Your task is to copy the stretch of lines in the records below that begins with the line containing "Definition in_range (lo" and ends with the line containing "Definition islower (c", exactly as written, with nothing added.

─── Provided information ───

(** * nightfeed (rss_site_bridge): extraction, filter rules and refresh scheduling

    A shallow embedding of [rss_site_bridge/app.py]: the entry extractor with
    its link-expansion fallback, the boolean filter-rule engine, and the
    per-profile refresh bookkeeping kept in the SQLite store.

    Conventions of the embedding.
    - Python [str] is [string].  Text is taken to be ASCII: [casefold] lowers
      [A-Z] only, and the white-space class is the ASCII part of
      [str.isspace] (which is also what [\s] matches in [re]).
    - A Python function that may raise returns [result A]; the exception
      carries its class and its message ([str(exc)]).
    - The DOM ([bs4]), [urllib.parse] and the page fetcher are capabilities
      the code consumes; they are interfaces here, with small reference
      instances at the end of the definitions to run examples on.
    - Timestamps are stored as ISO-8601 text; a stored timestamp is
      [option Z]: [None] is the empty string, [Some t] the text of the
      instant [t] (microseconds since the epoch, UTC). *)

From Stdlib Require Import String Ascii List ZArith NArith Lia Bool Arith.
From Stdlib Require Import DecimalString Sorted Permutation.
From Stdlib Require DecimalPos DecimalZ FinFun.
Import ListNotations.
Open Scope string_scope.

(** ** Python string primitives *)

Module PyStr.

Definition ord (c : ascii) : nat := nat_of_ascii c.

Definition in_range (lo hi : nat) (c : ascii) : bool :=
  (lo <=? ord c)%nat && (ord c <=? hi)%nat.

(** [str.isspace] on ASCII: TAB, LF, VT, FF, CR, FS, GS, RS, US and space. *)
Definition isspace (c : ascii) : bool :=
  in_range 9 13 c || in_range 28 32 c.

Definition isupper (c : ascii) : bool := in_range 65 90 c.
Definition islower (c : ascii) : bool := in_range 97 122 c.
Definition isdigit (c : ascii) : bool := in_range 48 57 c.

(** [\w] of [re] on ASCII text. *)
Definition is_word_char (c : ascii) : bool :=
  isupper c || islower c || isdigit c || Ascii.eqb c "_".

Definition lower_char (c : ascii) : ascii :=
  if isupper c then ascii_of_nat (ord c + 32) else c.

Definition upper_char (c : ascii) : ascii :=
  if islower c then ascii_of_nat (ord c - 32) else c.

Fixpoint map_chars (f : ascii -> ascii) (s : string) : string :=
  match s with
  | EmptyString => EmptyString
  | String c r => String (f c) (map_chars f r)
  end.

(** [s.casefold()] *)
Definition casefold (s : string) : string := map_chars lower_char s.

(** [s.upper()] *)
Definition upper (s : string) : string := map_chars upper_char s.

Definition is_empty (s : string) : bool :=
  match s with EmptyString => true | _ => false end.

(** Python truthiness of a [str]. *)
Definition truthy (s : string) : bool := negb (is_empty s).

Fixpoint lstrip (s : string) : string :=
  match s with
  | EmptyString => EmptyString
  | String c r => if isspace c then lstrip r else s
  end.

Fixpoint rstrip (s : string) : string :=
  match s with
  | EmptyString => EmptyString
  | String c r =>
      let r' := rstrip r in
      if is_empty r' && isspace c then EmptyString else String c r'
  end.

(** [s.strip()] *)
Definition strip (s : string) : string := rstrip (lstrip s).

(** [s.startswith(p)] *)
Fixpoint startswith (p s : string) : bool :=
  match p, s with
  | EmptyString, _ => true
  | String a p', String b s' => Ascii.eqb a b && startswith p' s'
  | String _ _, EmptyString => false
  end.

(** [needle in hay] *)
Fixpoint contains (needle hay : string) : bool :=
  startswith needle hay ||
  match hay with
  | EmptyString => false
  | String _ r => contains needle r
  end.

(** [c in s] for a single character. *)
Fixpoint has_char (c : ascii) (s : string) : bool :=
  match s with
  | EmptyString => false
  | String a r => Ascii.eqb a c || has_char c r
  end.

Fixpoint last_char (s : string) : option ascii :=
  match s with
  | EmptyString => None
  | String c EmptyString => Some c
  | String _ r => last_char r
  end.

(** [s.endswith(c)] for a single character. *)
Definition endswith_char (c : ascii) (s : string) : bool :=
  match last_char s with
  | Some a => Ascii.eqb a c
  | None => false
  end.

(** Line boundaries of [str.splitlines] on ASCII text. *)
Definition is_linebreak (c : ascii) : bool :=
  in_range 10 13 c || in_range 28 30 c.

Definition CR : ascii := ascii_of_nat 13.
Definition LF : ascii := ascii_of_nat 10.

(** [s.splitlines()]; [after_cr] is set right after a carriage return, whose
    following line feed belongs to the same line boundary. *)
Fixpoint splitlines_from (after_cr : bool) (s : string) : list string :=
  match s with
  | EmptyString => []
  | String c r =>
      if after_cr && Ascii.eqb c LF then splitlines_from false r
      else if is_linebreak c then
        EmptyString :: splitlines_from (Ascii.eqb c CR) r
      else
        match splitlines_from false r with
        | [] => [String c EmptyString]
        | l :: ls => String c l :: ls
        end
  end.

Definition splitlines (s : string) : list string := splitlines_from false s.

(** [s.split()] (split on runs of white space). *)
Fixpoint split_ws (s : string) : list string :=
  match s with
  | EmptyString => []
  | String c r =>
      if isspace c then split_ws r
      else
        match r with
        | EmptyString => [String c EmptyString]
        | String c' _ =>
            if isspace c' then String c EmptyString :: split_ws r
            else
              match split_ws r with
              | [] => [String c EmptyString]
              | w :: ws => String c w :: ws
              end
        end
  end.

(** [sep.join(parts)] *)
Fixpoint join (sep : string) (parts : list string) : string :=
  match parts with
  | [] => EmptyString
  | [p] => p
  | p :: ps => p ++ sep ++ join sep ps
  end.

───

→ **Solution for this exercise**
Definition in_range (lo hi : nat) (c : ascii) : bool :=
  (lo <=? ord c)%nat && (ord c <=? hi)%nat.

(** [str.isspace] on ASCII: TAB, LF, VT, FF, CR, FS, GS, RS, US and space. *)
Definition isspace (c : ascii) : bool :=
  in_range 9 13 c || in_range 28 32 c.

Definition isupper (c : ascii) : bool := in_range 65 90 c.
Definition islower (c : ascii) : bool := in_range 97 122 c.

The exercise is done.